Lemma gridded_chart_survives_grid_failure_witness :
  res (create_3d_surface_plot (serving float_grid no_surface)) = Ret true
  ∧ saved (trace (create_3d_surface_plot (serving float_grid no_surface)))
    = ["../plot/3d_surface_plot.png"].
Proof.
  apply (gridded_chart_survives_grid_failure (serving float_grid no_surface)
           (Entry chart_3d_surface_plot ["x"; "y"; "z"]
              (λ w, plot_path w "3d_surface_plot.png"))
           float_grid).
  - in_list.
  - split; [|by split].
    intros label Hl. cbn [plotting serving]. unfold no_surface.
    rewrite !decide_False; [done| |];
      intros ->; apply Hl; in_list.
  - reflexivity.
  - reflexivity.
  - intros col Hc. apply (bool_decide_unpack _).
    each_member Hc; vm_compute; exact I.
Defined.

End FallbackClaims.

(** ** What the runner returns *)

Section RunnerVerdict.

Import Charts Runner Pipeline Samples MoreSamples.

Variable os : OS.
Variable home : string.
Hypothesis home_absolute : is_absolute home = true.
Hypothesis home_reachable : ∀ l, chdir_outcome os l home = None.

Lemma run_plotting_module_flag (module_path module_name : string)
    (l : list action) :
  ∃ mid : list action,
    run_plotting_module os module_path module_name (State home l)
    = (Ret (module_ok os home module_path module_name l),
       State home (l ++ Running module_name :: mid ++ [Chdir home])).
Proof.
  unfold module_ok.
  replace (l ++ [Running module_name; Chdir (dirname module_path)])
    with ((l ++ [Running module_name]) ++ [Chdir (dirname module_path)])
    by (rewrite <- app_assoc; reflexivity).
  unfold run_plotting_module, mbind, R_bind, record, os_getcwd, try_except.
  cbn [cwd log].
  unfold os_chdir at 1. cbn [cwd log].
  destruct (chdir_outcome os (l ++ [Running module_name]) (dirname module_path))
    as [e|] eqn:Hc.
  - exists []. cbn [dispatch].
    destruct (isinstance e TimeoutExpired).
    + rewrite (chdir_home os home home_absolute home_reachable).
      cbn. by rewrite <- app_assoc.
    + rewrite isinstance_Exception,
        (chdir_home os home home_absolute home_reachable).
      cbn. by rewrite <- app_assoc.
  - unfold subprocess_run. cbn [cwd log].
    match goal with |- context [run_outcome os ?a ?b ?c] =>
      destruct (run_outcome os a b c) as [returncode|e] end.
    + rewrite (chdir_home os home home_absolute home_reachable).
      (exists [ Chdir (dirname module_path);
               SubprocessRun (resolve home (dirname module_path))
                 (basename module_path) 300 ]).
      cbn. by rewrite <- !app_assoc.
    + (exists [ Chdir (dirname module_path);
               SubprocessRun (resolve home (dirname module_path))
                 (basename module_path) 300 ]).
      cbn [dispatch].
      destruct (isinstance e TimeoutExpired).
      * rewrite (chdir_home os home home_absolute home_reachable).
        cbn. by rewrite <- !app_assoc.
      * rewrite isinstance_Exception,
          (chdir_home os home home_absolute home_reachable).
        cbn. by rewrite <- !app_assoc.
Qed.

Lemma successes_insert (results : gmap string bool) (k : string) (b : bool) :
  results !! k = None →
  successes (<[k := b]> results)
  = ((if b then 1 else 0) + successes results)%nat.
Proof.
  intros Hk. unfold successes.
  rewrite (map_to_list_insert results k b Hk).
  rewrite filter_cons. by destruct b.
Qed.

Lemma all_pass_count {A} (p : A → bool) (xs : list A) :
  bool_decide ((length xs - length (filter (λ x, p x = true) xs))%nat = O)
  = forallb p xs.
Proof.
  induction xs as [|x xs IH]; [done|].
  rewrite filter_cons. cbn [forallb length].
  pose proof (length_filter (λ x, p x = true) xs) as Hle.
  destruct (p x) eqn:Hx.
  - rewrite decide_True by done. cbn [length andb]. rewrite <- IH.
    apply bool_decide_ext. lia.
  - rewrite decide_False by done. cbn [andb].
    apply bool_decide_eq_false_2. lia.
Qed.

* [DESCRIPTION OF THE TASK]
Beginning with the line that holds "intros Hk. unfold successes.", please return every line through the end of the data, exactly as written.

* [TASK SOLUTION]
  intros Hk. unfold successes.
  rewrite (map_to_list_insert results k b Hk).
  rewrite filter_cons. by destruct b.
Qed.

Lemma all_pass_count {A} (p : A → bool) (xs : list A) :
  bool_decide ((length xs - length (filter (λ x, p x = true) xs))%nat = O)
  = forallb p xs.
Proof.
  induction xs as [|x xs IH]; [done|].
  rewrite filter_cons. cbn [forallb length].
  pose proof (length_filter (λ x, p x = true) xs) as Hle.
  destruct (p x) eqn:Hx.
  - rewrite decide_True by done. cbn [length andb]. rewrite <- IH.
    apply bool_decide_ext. lia.
  - rewrite decide_False by done. cbn [andb].
    apply bool_decide_eq_false_2. lia.
Qed.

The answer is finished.